• _TASK ITEM_
The records, repeated exactly and in full, are the expected answer.

Excerpts from a dataset
- - - -

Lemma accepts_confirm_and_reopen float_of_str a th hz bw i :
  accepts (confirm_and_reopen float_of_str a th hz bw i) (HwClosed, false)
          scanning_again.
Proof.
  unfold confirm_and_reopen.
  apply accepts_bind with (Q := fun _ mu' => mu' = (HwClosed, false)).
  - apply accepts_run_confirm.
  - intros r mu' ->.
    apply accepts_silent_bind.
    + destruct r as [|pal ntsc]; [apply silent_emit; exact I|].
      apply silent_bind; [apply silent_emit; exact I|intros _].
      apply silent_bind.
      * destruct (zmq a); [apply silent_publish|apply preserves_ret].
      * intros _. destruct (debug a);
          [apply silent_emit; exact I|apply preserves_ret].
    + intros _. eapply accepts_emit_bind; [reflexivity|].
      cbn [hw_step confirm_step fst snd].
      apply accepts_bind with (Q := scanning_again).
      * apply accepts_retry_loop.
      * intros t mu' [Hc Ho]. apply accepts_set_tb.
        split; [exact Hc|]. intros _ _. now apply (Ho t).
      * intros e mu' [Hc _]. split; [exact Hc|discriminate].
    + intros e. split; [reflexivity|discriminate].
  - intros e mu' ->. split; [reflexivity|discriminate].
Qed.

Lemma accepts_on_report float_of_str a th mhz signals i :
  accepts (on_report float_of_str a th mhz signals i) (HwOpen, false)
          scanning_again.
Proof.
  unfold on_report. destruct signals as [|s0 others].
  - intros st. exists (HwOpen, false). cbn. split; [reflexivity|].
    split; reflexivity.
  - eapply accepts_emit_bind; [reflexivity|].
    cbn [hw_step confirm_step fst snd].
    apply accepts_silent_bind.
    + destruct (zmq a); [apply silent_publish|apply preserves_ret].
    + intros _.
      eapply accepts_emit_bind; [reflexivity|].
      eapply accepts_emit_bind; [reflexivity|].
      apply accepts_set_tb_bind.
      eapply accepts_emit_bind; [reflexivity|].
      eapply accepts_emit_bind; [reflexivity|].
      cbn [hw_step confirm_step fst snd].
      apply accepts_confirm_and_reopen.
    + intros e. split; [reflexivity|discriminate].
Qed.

- - - -

• _YOUR RESPONSE_
Lemma accepts_confirm_and_reopen float_of_str a th hz bw i :
  accepts (confirm_and_reopen float_of_str a th hz bw i) (HwClosed, false)
          scanning_again.
Proof.
  unfold confirm_and_reopen.
  apply accepts_bind with (Q := fun _ mu' => mu' = (HwClosed, false)).
  - apply accepts_run_confirm.
  - intros r mu' ->.
    apply accepts_silent_bind.
    + destruct r as [|pal ntsc]; [apply silent_emit; exact I|].
      apply silent_bind; [apply silent_emit; exact I|intros _].
      apply silent_bind.
      * destruct (zmq a); [apply silent_publish|apply preserves_ret].
      * intros _. destruct (debug a);
          [apply silent_emit; exact I|apply preserves_ret].
    + intros _. eapply accepts_emit_bind; [reflexivity|].
      cbn [hw_step confirm_step fst snd].
      apply accepts_bind with (Q := scanning_again).
      * apply accepts_retry_loop.
      * intros t mu' [Hc Ho]. apply accepts_set_tb.
        split; [exact Hc|]. intros _ _. now apply (Ho t).
      * intros e mu' [Hc _]. split; [exact Hc|discriminate].
    + intros e. split; [reflexivity|discriminate].
  - intros e mu' ->. split; [reflexivity|discriminate].
Qed.

Lemma accepts_on_report float_of_str a th mhz signals i :
  accepts (on_report float_of_str a th mhz signals i) (HwOpen, false)
          scanning_again.
Proof.
  unfold on_report. destruct signals as [|s0 others].
  - intros st. exists (HwOpen, false). cbn. split; [reflexivity|].
    split; reflexivity.
  - eapply accepts_emit_bind; [reflexivity|].
    cbn [hw_step confirm_step fst snd].
    apply accepts_silent_bind.
    + destruct (zmq a); [apply silent_publish|apply preserves_ret].
    + intros _.
      eapply accepts_emit_bind; [reflexivity|].
      eapply accepts_emit_bind; [reflexivity|].
      apply accepts_set_tb_bind.
      eapply accepts_emit_bind; [reflexivity|].
      eapply accepts_emit_bind; [reflexivity|].
      cbn [hw_step confirm_step fst snd].
      apply accepts_confirm_and_reopen.
    + intros e. split; [reflexivity|discriminate].
Qed.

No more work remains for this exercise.